Lemma zsum_nonneg f l : (∀ n, n ∈ l → 0 <= f n)%Z → (0 <= zsum f l)%Z.
Proof.
  induction l as [|n l IH]; simpl; [lia|]. intros Hf.
  pose proof (Hf n ltac:(by left)). enough (0 <= zsum f l)%Z by lia.
  apply IH. intros m Hm. apply Hf. by right.
Qed.

Lemma zsum_ext f g l : (∀ n, n ∈ l → f n = g n) → zsum f l = zsum g l.
Proof.
  induction l as [|n l IH]; simpl; [done|]. intros Hf. rewrite (Hf n) by by left.
  rewrite IH; [done|]. intros m Hm. apply Hf. by right.
Qed.

(** One summand changes. *)
Lemma zsum_update f g l x : NoDup l → x ∈ l → (∀ n, n ≠ x → g n = f n) →
  zsum g l = (zsum f l - f x + g x)%Z.
Proof.
  intros Hl Hx Hfg. induction l as [|n l IH]; [by apply elem_of_nil in Hx|].
  apply NoDup_cons in Hl as [Hn Hl]. apply elem_of_cons in Hx as [->|Hx]; simpl.
  - rewrite (zsum_ext g f l); [lia|]. intros m Hm. apply Hfg. by intros ->.
  - rewrite IH, (Hfg n); [lia| |done|done]. by intros ->.
Qed.

Lemma zsum_ge f l x : (∀ n, n ∈ l → 0 <= f n)%Z → x ∈ l → (f x <= zsum f l)%Z.
Proof.
  induction l as [|n l IH]; intros Hf Hx; [by apply elem_of_nil in Hx|]. simpl.
  assert (∀ n, n ∈ l → 0 <= f n)%Z as Hl by (intros m Hm; apply Hf; by right).
  pose proof (zsum_nonneg f l Hl). pose proof (Hf n ltac:(by left)).
  apply elem_of_cons in Hx as [->|Hx]; [lia|]. specialize (IH Hl Hx). lia.
Qed.

Lemma zsum_perm f l l' : l ≡ₚ l' → zsum f l = zsum f l'.
Proof. induction 1; simpl; lia. Qed.

(** Summands that are zero may be left out. *)
Lemma zsum_sub f l l' : NoDup l → NoDup l' → (∀ n, n ∈ l' → n ∈ l) →
  (∀ n, n ∈ l → n ∉ l' → f n = 0%Z) → zsum f l = zsum f l'.
Proof.
  revert l. induction l' as [|n l' IH]; intros l Hl Hl' Hin Hz; simpl.
  - rewrite (zsum_ext f (λ _, 0%Z)); [|intros m Hm; apply Hz; [done|apply not_elem_of_nil]].
    clear. induction l; simpl; lia.
  - apply NoDup_cons in Hl' as [Hn Hl'].
    assert (∃ l0, l ≡ₚ n :: l0) as [l0 Hp].
    { destruct (list_elem_of_split l n) as (l1 & l2 & ->); [apply Hin; by left|].
      exists (l1 ++ l2). by rewrite Permutation_middle. }
    rewrite (zsum_perm f l (n :: l0) Hp). simpl. rewrite Hp in Hl.
    apply NoDup_cons in Hl as [Hn0 Hl0]. rewrite (IH l0); [done|done|done| |].
    + intros m Hm. assert (m ∈ l) as Hml by (apply Hin; by right). rewrite Hp in Hml.
      apply elem_of_cons in Hml as [->|]; done.
    + intros m Hm Hml. apply Hz; [rewrite Hp; by right|]. apply not_elem_of_cons. split; [|done].
      by intros ->.
Qed.
Lemma sorted_entries (bs : list (Z * list Slot)) :
  StronglySorted deadline_le bs →
  StronglySorted (λ x y : Z * Slot, x.1 <= y.1) (bs ≫= λ p, (p.1,.) <$> p.2).
Proof.
  induction 1 as [|[d b] bs Hbs IH Hd]; simpl; [constructor|].
  apply StronglySorted_app. split_and!; [| |exact IH].
  - intros [d1 s1] [d2 s2] (? & [= -> ->] & _)%list_elem_of_fmap
      ([d3 b3] & (? & [= -> ->] & _)%list_elem_of_fmap & Hin)%list_elem_of_bind.
    rewrite Forall_forall in Hd. apply (Hd _ Hin).
  - clear. induction b as [|s b IH]; simpl; constructor; [done|].
    apply Forall_fmap, Forall_forall. intros ? _. simpl. lia.
Qed.

Lemma omap_honour a w d b :
  wrefines a w → timeline w !! d = Some b → omap (honour w d) b = due_of <$> b.
Proof.
  intros Hw Hd.
  assert (∀ s, s ∈ b → honour w d s = Some (due_of s)) as Hh.
  { intros [c k] Hin. apply (honour_pending a); [done|].
    apply (tl_slots _ _ (w_timeline _ _ Hw)). by exists b. }
  clear Hd. induction b as [|s b IH]; simpl; [done|].
  rewrite Hh by apply list_elem_of_here. f_equal. apply IH. intros s' ?.
  apply Hh. by apply list_elem_of_further.
Qed.

Lemma due_out a w now :
  wrefines a w → 0 <= now < U64.MAX →
  (due now w).2 = due_of ∘ snd <$> expired_entries (now + 1) (timeline w).
Proof.
  intros Hw Hnow. unfold due, expired_entries. simpl.
  rewrite Z.mod_small by (unfold U64.MAX in Hnow; lia).
  assert (∀ p, p ∈ merge_sort deadline_le
            (map_to_list (filter (λ p, p.1 < now + 1) (timeline w))) →
          timeline w !! p.1 = Some p.2) as Hin.
  { intros [d b]. rewrite merge_sort_Permutation, elem_of_map_to_list.
    rewrite map_lookup_filter_Some. by intros [? _]. }
  revert Hin. generalize (merge_sort deadline_le
    (map_to_list (filter (λ p, p.1 < now + 1) (timeline w)))) as bs.
  induction bs as [|[d b] bs IH]; intros Hin; simpl; [done|].
  rewrite fmap_app, <-list_fmap_compose. f_equal.
  - change (omap (honour w d) b = due_of <$> b). eapply omap_honour; [done|].
    apply (Hin (d, b)), list_elem_of_here.
  - apply IH. intros p Hp. by apply Hin, list_elem_of_further.
Qed.

Lemma due_refines a w now :
  wrefines a w → 0 <= now < U64.MAX → wrefines (expire_all now a) (due now w).1.
Proof.
  intros Hw Hnow. unfold due. simpl.
  rewrite Z.mod_small by (unfold U64.MAX in Hnow; lia).
  apply expire_refines; [done|]. apply timeline_ok_expire, Hw.
Qed.

(** ** Histories *)

Inductive timer_op : Type :=
| OTouch (c : ConnId) (now : Z)
| OMarkPingSent (c : ConnId) (now : Z)
| OArmLifetime (c : ConnId) (d : Z)
| OArmHandshake (c : ConnId) (d : Z)
| OClearHandshake (c : ConnId)
| OClearLiveness (c : ConnId)
| ORemove (c : ConnId)
| ODue (now : Z).

Definition wheel_step (w : TimerWheel) (op : timer_op) : TimerWheel :=
  match op with
  | OTouch c now => touch c now w
  | OMarkPingSent c now => mark_ping_sent c now w
  | OArmLifetime c d => arm_lifetime c d w
  | OArmHandshake c d => arm_handshake c d w
  | OClearHandshake c => clear_handshake c w
  | OClearLiveness c => clear_liveness c w
  | ORemove c => remove c w
  | ODue now => (due now w).1
  end.

Definition armed_step (act pong : Z) (a : AWheel) (op : timer_op) : AWheel :=
  match op with
  | OTouch c now => arm c (U64.saturating_add now act) KIdle a
  | OMarkPingSent c now => arm c (U64.saturating_add now pong) KPong a
  | OArmLifetime c d => arm c d KLifetime a
  | OArmHandshake c d => arm c d KHandshake a
  | OClearHandshake c => disarm c CHandshake a
  | OClearLiveness c => disarm c CLive a
  | ORemove c => disarm_all c a
  | ODue now => expire_all now a
  end.

(** Clock readings are below [u64::MAX]. *)
Definition op_ok (op : timer_op) : Prop :=
  match op with ODue now => 0 <= now < U64.MAX | _ => True end.

Definition wheel_run (act pong : Z) : list timer_op → TimerWheel :=
  foldl wheel_step (with_timeouts act pong).

Definition armed_run (act pong : Z) : list timer_op → AWheel :=
  foldl (armed_step (act * 1000) (pong * 1000)) ∅.

Lemma wheel_step_timeouts w op :
  activity_timeout_ms (wheel_step w op) = activity_timeout_ms w ∧
  pong_timeout_ms (wheel_step w op) = pong_timeout_ms w.
Proof.
  destruct op; simpl;
    unfold touch, mark_ping_sent, schedule, arm_lifetime, arm_handshake, remove,
      clear_handshake, clear_lifetime, clear_liveness;
    by repeat (case_match; simpl).
Qed.

Lemma wheel_step_refines a w op :
  op_ok op → wrefines a w →
  wrefines (armed_step (activity_timeout_ms w) (pong_timeout_ms w) a op) (wheel_step w op).
Proof.
  intros Hop Hw. destruct op; simpl in *.
  - by apply schedule_refines.
  - by apply schedule_refines.
  - by apply arm_lifetime_refines.
  - by apply arm_handshake_refines.
  - by apply clear_handshake_refines.
  - by apply clear_liveness_refines.
  - by apply remove_wheel_refines.
  - by apply due_refines.
Qed.

Lemma wheel_fold_refines ops a w :
  Forall op_ok ops → wrefines a w →
  wrefines (foldl (armed_step (activity_timeout_ms w) (pong_timeout_ms w)) a ops)
    (foldl wheel_step w ops).
Proof.
  intros Hops. revert a w. induction Hops as [|op ops Hop _ IH]; intros a w Hw; simpl; [done|].
  destruct (wheel_step_timeouts w op) as [<- <-].
  apply IH. destruct (wheel_step_timeouts w op) as [-> ->]. by apply wheel_step_refines.
Qed.

Lemma wheel_run_refines act pong ops :
  Forall op_ok ops → wrefines (armed_run act pong ops) (wheel_run act pong ops).
Proof. intros Hops. 
  apply (wheel_fold_refines ops ∅ (with_timeouts act pong)); [done|]. apply wrefines_empty.
Qed.

(** What [due] reports, against the armed deadlines. *)
Lemma elem_of_due a w now x :
  wrefines a w → 0 <= now < U64.MAX →
  x ∈ (due now w).2 ↔
  ∃ d c k, x = due_of (c, k) ∧ a !! (c, class_of k) = Some (mkArmed d k true) ∧ d <= now.
Proof.
  intros Hw Hnow. rewrite (due_out a w now Hw Hnow), list_elem_of_fmap. split.
  - intros ([d [c k]] & -> & [Hs Hlt]%elem_of_expired). exists d, c, k.
    apply (tl_slots _ _ (w_timeline _ _ Hw)) in Hs. split_and!; [done..|lia].
  - intros (d & c & k & -> & Ha & Hle). exists (d, (c, k)). split; [done|].
    apply elem_of_expired. split; [|lia]. by apply (tl_slots _ _ (w_timeline _ _ Hw)).
Qed.

Lemma due_of_inj s1 s2 : due_of s1 = due_of s2 → s1 = s2.
Proof. destruct s1 as [? []], s2 as [? []]; unfold due_of; simpl; congruence. Qed.

Lemma NoDup_due a w now :
  wrefines a w → 0 <= now < U64.MAX → NoDup (due now w).2.
Proof.
  intros Hw Hnow. rewrite (due_out a w now Hw Hnow).
  apply NoDup_fmap_2_strong; [|apply NoDup_expired, Hw].
  intros [d1 [c1 k1]] [d2 [c2 k2]] [H1 _]%elem_of_expired [H2 _]%elem_of_expired Heq.
  apply due_of_inj in Heq as [= -> ->].
  apply (tl_slots _ _ (w_timeline _ _ Hw)) in H1, H2. congruence.
Qed.

(** An operation that leaves a pending deadline of [c] and its class alone. *)
Definition keeps (c : ConnId) (cl : Class_) (d : Z) (op : timer_op) : Prop :=
  match op with
  | OTouch c' _ | OMarkPingSent c' _ | OClearLiveness c' => (c', CLive) ≠ (c, cl)
  | OArmLifetime c' _ => (c', CLifetime) ≠ (c, cl)
  | OArmHandshake c' _ | OClearHandshake c' => (c', CHandshake) ≠ (c, cl)
  | ORemove c' => c' ≠ c
  | ODue now => now < d
  end.

Lemma armed_step_keeps act pong a op c k d :
  keeps c (class_of k) d op →
  a !! (c, class_of k) = Some (mkArmed d k true) →
  armed_step act pong a op !! (c, class_of k) = Some (mkArmed d k true).
Proof.
  intros Hk Ha. destruct op; simpl in *; unfold disarm_all, arm, disarm;
    rewrite ?lookup_insert_ne, ?lookup_delete_ne by (simpl; congruence); try done.
  by apply expire_pending.
Qed.

Lemma armed_fold_keeps act pong a ops c k d :
  Forall (keeps c (class_of k) d) ops →
  a !! (c, class_of k) = Some (mkArmed d k true) →
  foldl (armed_step act pong) a ops !! (c, class_of k) = Some (mkArmed d k true).
Proof.
  intros Hops. revert a. induction Hops; intros a Ha; simpl; [done|].
  by apply IHHops, armed_step_keeps.
Qed.

(** The liveness class holds one deadline: what it is decides what is due. *)
Lemma liveness_due a w now c d k :
  wrefines a w → 0 <= now < U64.MAX → class_of k = CLive →
  a !! (c, CLive) = Some (mkArmed d k true) →
  (DuePing c ∈ (due now w).2 ↔ k = KIdle ∧ d <= now) ∧
  (Close4201 c ∈ (due now w).2 ↔ k = KPong ∧ d <= now).
Proof.
  intros Hw Hnow Hcl Ha. rewrite !(elem_of_due a w now) by done. split; split.
  - intros (d' & c' & k' & Hx & Ha' & Hle). destruct k'; inversion Hx; subst c'.
    simpl in Ha'. rewrite Ha in Ha'. by simplify_eq.
  - intros [-> Hle]. by exists d, c, KIdle.
  - intros (d' & c' & k' & Hx & Ha' & Hle). destruct k'; inversion Hx; subst c'.
    simpl in Ha'. rewrite Ha in Ha'. by simplify_eq.
  - intros [-> Hle]. by exists d, c, KPong.
Qed.

(** ** Properties *)

(** After any history of calls, the wheel is its map of armed deadlines:
    the side tables hold them, and the timeline holds exactly one slot for
    each deadline that has not fired yet, in no empty bucket, so no re-arm or
    teardown leaves a stale slot. *)
Theorem wheel_refines_armed (act pong : Z) (ops : list timer_op) :
  Forall op_ok ops → wrefines (armed_run act pong ops) (wheel_run act pong ops).
Proof. apply wheel_run_refines. Qed.

(** [due] is sound and complete: it reports each armed deadline that has
    elapsed and not fired, exactly once, in deadline order, and nothing else;
    afterwards those deadlines no longer fire. *)
Theorem due_sound_complete (act pong now : Z) (ops : list timer_op) :
  Forall op_ok ops → 0 <= now < U64.MAX →
  let a := armed_run act pong ops in
  let r := due now (wheel_run act pong ops) in
  (∃ es, r.2 = due_of ∘ snd <$> es ∧ StronglySorted (λ x y, x.1 <= y.1) es ∧
     ∀ d c k, (d, (c, k)) ∈ es ↔
       a !! (c, class_of k) = Some (mkArmed d k true) ∧ d <= now) ∧
  NoDup r.2 ∧ wrefines (expire_all now a) r.1 ∧ (due now r.1).2 = [].
Proof.
  intros Hops Hnow a r. pose proof (wheel_run_refines act pong ops Hops) as Hw.
  fold a in Hw. pose proof (due_refines a _ now Hw Hnow) as Hw'. split_and!.
  - eexists. split; [by apply (due_out a)|]. split.
    + apply sorted_entries, StronglySorted_merge_sort; apply _.
    + intros d c k. rewrite elem_of_expired, (tl_slots _ _ (w_timeline _ _ Hw)).
      split; intros [? ?]; (split; [done|lia]).
  - by apply (NoDup_due a).
  - done.
  - apply elem_of_nil_inv. intros x. subst r. rewrite (elem_of_due _ _ now x Hw') by done.
    intros (d & c & k & _ & [_ ?]%expire_pending & ?). lia.
Qed.

(** The maximum-lifetime and handshake deadlines are absolute: once armed
    at [d], no traffic, ping, reschedule or call for another connection moves
    them, and the first [due] at or after [d] reports them, unless the
    connection is removed, the deadline is re-armed or (handshake only) the
    session establishes. *)
Theorem absolute_deadlines_fire (act pong d now : Z) (c : ConnId)
    (before after : list timer_op) :
  Forall op_ok before → Forall op_ok after → 0 <= now < U64.MAX → d <= now →
  (Forall (keeps c CLifetime d) after →
   Close4202 c ∈
     (due now (wheel_run act pong (before ++ OArmLifetime c d :: after))).2) ∧
  (Forall (keeps c CHandshake d) after →
   HandshakeTimeout c ∈
     (due now (wheel_run act pong (before ++ OArmHandshake c d :: after))).2).
Proof.
  intros Hb Ha Hnow Hd.
  assert (∀ k op, op_ok op → armed_step (act * 1000) (pong * 1000)
            (armed_run act pong before) op !! (c, class_of k) = Some (mkArmed d k true) →
          Forall (keeps c (class_of k) d) after →
          due_of (c, k) ∈ (due now (wheel_run act pong (before ++ op :: after))).2) as Hgen.
  { intros k op Hop Harm Hkeep.
    assert (Forall op_ok (before ++ op :: after)) as Hall
      by (apply Forall_app; split; [done|by constructor]).
    apply (elem_of_due _ _ _ _ (wheel_run_refines act pong _ Hall)); [done|].
    exists d, c, k. split_and!; [done| |done].
    unfold armed_run. rewrite foldl_app. simpl. by apply armed_fold_keeps. }
  split.
  - apply (Hgen KLifetime); [done|]. simpl. apply lookup_insert_eq.
  - apply (Hgen KHandshake); [done|]. simpl. apply lookup_insert_eq.
Qed.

.....

Exercise prompt: Take the records above and return, word for word, only the lines that fall from the line with "apply Forall_fmap, Forall_forall." to the line with "rewrite fmap_app, <-list_fmap_compose.", both of them included.

Answer below:
    apply Forall_fmap, Forall_forall. intros ? _. simpl. lia.
Qed.

Lemma omap_honour a w d b :
  wrefines a w → timeline w !! d = Some b → omap (honour w d) b = due_of <$> b.
Proof.
  intros Hw Hd.
  assert (∀ s, s ∈ b → honour w d s = Some (due_of s)) as Hh.
  { intros [c k] Hin. apply (honour_pending a); [done|].
    apply (tl_slots _ _ (w_timeline _ _ Hw)). by exists b. }
  clear Hd. induction b as [|s b IH]; simpl; [done|].
  rewrite Hh by apply list_elem_of_here. f_equal. apply IH. intros s' ?.
  apply Hh. by apply list_elem_of_further.
Qed.

Lemma due_out a w now :
  wrefines a w → 0 <= now < U64.MAX →
  (due now w).2 = due_of ∘ snd <$> expired_entries (now + 1) (timeline w).
Proof.
  intros Hw Hnow. unfold due, expired_entries. simpl.
  rewrite Z.mod_small by (unfold U64.MAX in Hnow; lia).
  assert (∀ p, p ∈ merge_sort deadline_le
            (map_to_list (filter (λ p, p.1 < now + 1) (timeline w))) →
          timeline w !! p.1 = Some p.2) as Hin.
  { intros [d b]. rewrite merge_sort_Permutation, elem_of_map_to_list.
    rewrite map_lookup_filter_Some. by intros [? _]. }
  revert Hin. generalize (merge_sort deadline_le
    (map_to_list (filter (λ p, p.1 < now + 1) (timeline w)))) as bs.
  induction bs as [|[d b] bs IH]; intros Hin; simpl; [done|].
  rewrite fmap_app, <-list_fmap_compose. f_equal.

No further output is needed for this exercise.